RENTRÉE – Le combattre de front et attaquer son supposé “délire permanent”, le railler sans le nommer, ou se concentrer sur soi? Les marcheurs sont divisés sur la stratégie à adopter face au polémiste Eric Zemmour, valeur montante à l’extrême droite en vue de la présidentielle.
Dans un vaste exercice de style, c’était 50 nuances d’anti-Zemmour, samedi 2 octobre, à la tribune de l’université de rentrée de La République en marche à Avignon. Signe que celui qui n’est pas officiellement candidat occupe bien les esprits de la macronie, et que celle-ci cherche la bonne fréquence pour lui répondre.
Offensif, le patron des députés LREM Christophe Castaner a tapé à bras raccourcis sur le polémiste, crédité de sondages à deux chiffres qui le font parfois tutoyer l’étiage de la dirigeante du Rassemblement national Marine Le Pen.
Éric Zemmour est “en délire permanent”, a ainsi fustigé l’ancien ministre de l’Intérieur, “fier d’annoncer un grand remplacement”, “fier de piétiner l’héritage de notre pays”, “fier d’étaler les salissures dans lesquelles il se complait”.
“L’outrance n’est que l’art des pleutres. Quelle honte il fait au débat et à la France”, a encore tempêté Christophe Castaner, estimant qu’Eric Zemmour était “plus lepéniste que les Le Pen”.

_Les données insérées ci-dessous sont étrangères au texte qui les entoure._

(* ===== verification/BlockSyncSpec.v ===== *)
(** * Block synchronisation is correct

    Two theorems about the state machine of [BlockSync].  In every state it can
    reach, whatever the peers send, no handler panics and every block range it
    hands out is the hash chain that was requested ([blocksync_serves_requests]):
    the abstract state is the set of live ranges, and each emission takes one
    range out of it.  And no request is forgotten ([blocksync_never_stalls]):
    each live range waits for a ledger answer or a timer, directly or behind the
    limit of concurrent payload requests. *)
From S2P Require Import Prelude Types ValidatorSet EpochManager LeaderElection SignatureCollection.
From S2P Require Import Certificates Tree BlockTree BlockSync.

(** ** Counting the initiated payload requests *)

Definition initiated `{Protocol} (m : gmap N (option SelfRequest)) : nat :=
  size (filter (λ p, is_Some p.2) m).

Section counting.
Context `{Protocol}.
Implicit Types m : gmap N (option SelfRequest).

Lemma initiated_delete m i q :
  m !! i = Some q →
  initiated m = initiated (delete i m) + (if decide (is_Some q) then 1 else 0).
Proof.
  intros Hi. unfold initiated. rewrite map_filter_delete. case_decide as Hq.
  - rewrite map_size_delete_Some; [|exists q; by apply map_lookup_filter_Some].
    assert (size (filter (λ p, is_Some p.2) m) ≠ 0); [|lia].
    apply map_size_non_empty_iff. intros Hz.
    assert (filter (λ p, is_Some p.2) m !! i = Some q) as Hs by by apply map_lookup_filter_Some.
    by rewrite Hz, lookup_empty in Hs.
  - rewrite map_size_delete_None; [lia|]. apply map_lookup_filter_None. right.
    intros q' Hq' [x Hx]. cbn in Hx. rewrite Hi in Hq'. simplify_eq. eauto.
Qed.

Lemma initiated_insert m i q :
  initiated (<[i := q]> m) = initiated (delete i m) + (if decide (is_Some q) then 1 else 0).
Proof.
  rewrite (initiated_delete (<[i := q]> m) i q) by apply lookup_insert_eq.
  by rewrite delete_insert_eq.
Qed.

Lemma initiated_empty : initiated ∅ = 0.
Proof. done. Qed.
End counting.

(** ** Hash chains *)

Section chains.
Context `{HC : Codec}.

(** [hs] is the chain of headers a range names. *)
Definition chain_of (r : BlockRange) (hs : list ConsensusBlockHeader) : Prop :=
  N.of_nat (length hs) = num_blocks r ∧ get_id <$> last hs = Some (last_block_id r) ∧
  headers_linked hs = true.

Lemma headers_linked_app l1 l2 :
  headers_linked (l1 ++ l2) = true ↔
  headers_linked l1 = true ∧ headers_linked l2 = true ∧
  ∀ a b, last l1 = Some a → head l2 = Some b → get_id a = get_parent_id b.
Proof.
  induction l1 as [|x [|y l1] IH]; cbn [app].
  - split; [by intros|]. by intros (_ & ? & _).
  - destruct l2 as [|z l2]; cbn; [split; [done|by intros]|].
    rewrite andb_true_iff, bool_decide_eq_true. naive_solver.
  - cbn [headers_linked app] in IH |- *. rewrite andb_true_iff, IH, andb_true_iff.
    change (last (x :: y :: l1)) with (last (y :: l1)). tauto.
Qed.
(** [std::os::unix::fs::symlink]: the link must not exist. *)
Definition symlink_wip (target : BlockId) (link : Head) (fs : FileBlockPersist) :
    result FileBlockPersist IoError :=
  match wip_links fs !! link with
  | Some _ => Err IoAlreadyExists
  | None => Ok {| header_files := header_files fs; body_files := body_files fs;
                  head_links := head_links fs; wip_links := <[link := target]> (wip_links fs) |}
  end.

(** [std::fs::rename]: replaces the destination. *)
Definition rename_wip (link : Head) (fs : FileBlockPersist) : result FileBlockPersist IoError :=
  match wip_links fs !! link with
  | None => Err IoNotFound
  | Some target =>
      Ok {| header_files := header_files fs; body_files := body_files fs;
            head_links := <[link := target]> (head_links fs);
            wip_links := delete link (wip_links fs) |}
  end.

Definition atomic_symlink_update (target : BlockId) (link : Head) (fs : FileBlockPersist) :
    result FileBlockPersist IoError :=
  fs ←! symlink_wip target link fs;
  rename_wip link fs.

Section persist.
Context `{HC : Codec} `{!BlockDecoder}.

(** An existing file is left as it is; its time stamp is not modelled. *)
Definition write_bft_header (block : ConsensusBlockHeader) (fs : FileBlockPersist) : FileBlockPersist :=
  match header_files fs !! get_id block with
  | Some _ => fs
  | None => {| header_files := <[get_id block := encode_header block]> (header_files fs);
               body_files := body_files fs; head_links := head_links fs; wip_links := wip_links fs |}
  end.

Definition write_bft_body (body : Body) (fs : FileBlockPersist) : FileBlockPersist :=
  match body_files fs !! body_get_id body with
  | Some _ => fs
  | None => {| header_files := header_files fs;
               body_files := <[body_get_id body := encode_body body]> (body_files fs);
               head_links := head_links fs; wip_links := wip_links fs |}
  end.

Definition read_and_decode {A} (decode : bytes → option A) (file : option bytes) : result A IoError :=
  buf ←! ok_or file IoNotFound;
  ok_or (decode buf) IoDecode.

Definition read_bft_header (fs : FileBlockPersist) (block_id : BlockId) :
    result ConsensusBlockHeader IoError :=
  read_and_decode decode_header (header_files fs !! block_id).

Definition read_bft_body (fs : FileBlockPersist) (body_id : N) : result Body IoError :=
  read_and_decode decode_body (body_files fs !! body_id).

Definition read_proposed_head_bft_header (fs : FileBlockPersist) :
    result ConsensusBlockHeader IoError :=
  target ←! ok_or (head_links fs !! ProposedHead) IoNotFound;
  read_and_decode decode_header (header_files fs !! target).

Lui aussi virulent, le ministre de la Santé Olivier Véran a étrillé cet “aventurier du repli, du rejet, du racisme, qui cite des grands auteurs comme d’autres font de la prose, mais qui surtout, donne des boutons aux historiens sérieux”.
“Non, monsieur Zemmour, il ne suffit pas de citer Talleyrand toutes les trois phrases pour faire de vous un homme d’Etat”, a raillé Olivier Véran. “Moi j’appartiens à une génération qui scandait ‘la jeunesse emmerde le Front national’, qui criait ‘touche pas à mon pote’ et je ne peux pas me résoudre à voir qu’une part importante de la jeunesse s’abstienne ou se laisse tenter par des idées xénophobes”, a-t-il insisté.
Sans nommer Eric Zemmour et alertant contre “l’arrivée de la peste brune”, le délégué général adjoint de LREM Jean-Marc Borello a, lui, métaphorisé sur ce “virus nouveau” qui représenterait “15% du corps électoral” et qui “se traduit par des désordres mentaux, un peu de machisme, un peu d’homophobie”.
“Personnaliser la riposte”
De son côté, le porte-parole du gouvernement Gabriel Attal, dans un message enregistré, s’est fait plus évasif en appelant les marcheurs à “ne jamais laisser personne s’arroger le monopole de la radicalité”. “Parce que la vraie radicalité c’est la nôtre (…) pas celle des postures pour la bulle médiatique”, a-t-il lancé, refusant la vision d’un “pays rabougri”.
Face à la montée du phénomène, et à l’incertitude quant à sa durabilité, “on est partagé sur la stratégie à adopter”, explique un poids-lourd du gouvernement. “Manifestement, il y en a qui souhaitent commencer à taper sur lui. Moins pour une question de stratégie que pour dire aux gens: ouvrez les yeux!”, ajoute-t-il.
Mais “c’est une erreur de parler de Zemmour aujourd’hui”, regrette un autre ténor de la majorité. “Ca ne veut pas dire qu’on n’est pas dupe, mais si on n’en parle pas, on n’en fait pas la pub”, ajoute-t-il, estimant que Christophe Castaner et Olivier Véran avaient eu “des réflexes de meetings socialistes”.
Emmanuel Macron lui-même avait d’abord esquivé le sujet lundi en marge d’un déplacement à Lyon, avant de hausser le ton dès le lendemain en affirmant que “notre identité ne s’est jamais bâtie ni sur le rétrécissement, ni sur des prénoms”, ciblant, sans le désigner, le polémiste.
Dans ce sillage, le dirigeant de LREM Stanislas Guerini plaide ainsi pour ne pas “personnaliser la riposte”. “Quand on est empêtré dans la riposte, c’est le meilleur moyen de ne pas faire passer nos idées”, complète une marcheuse historique, appelant donc, comme le député Roland Lescure à “ne pas boxer mais creuser son sillon, avancer”.
“Se livrer à un concours de punching ball ne sert absolument à rien”, a abondé devant la presse le ministre de l’Economie Bruno Le Maire, comparant la “bulle Zemmour” à une “cloque de lac volcanique” destinée à éclater l’une après l’autre.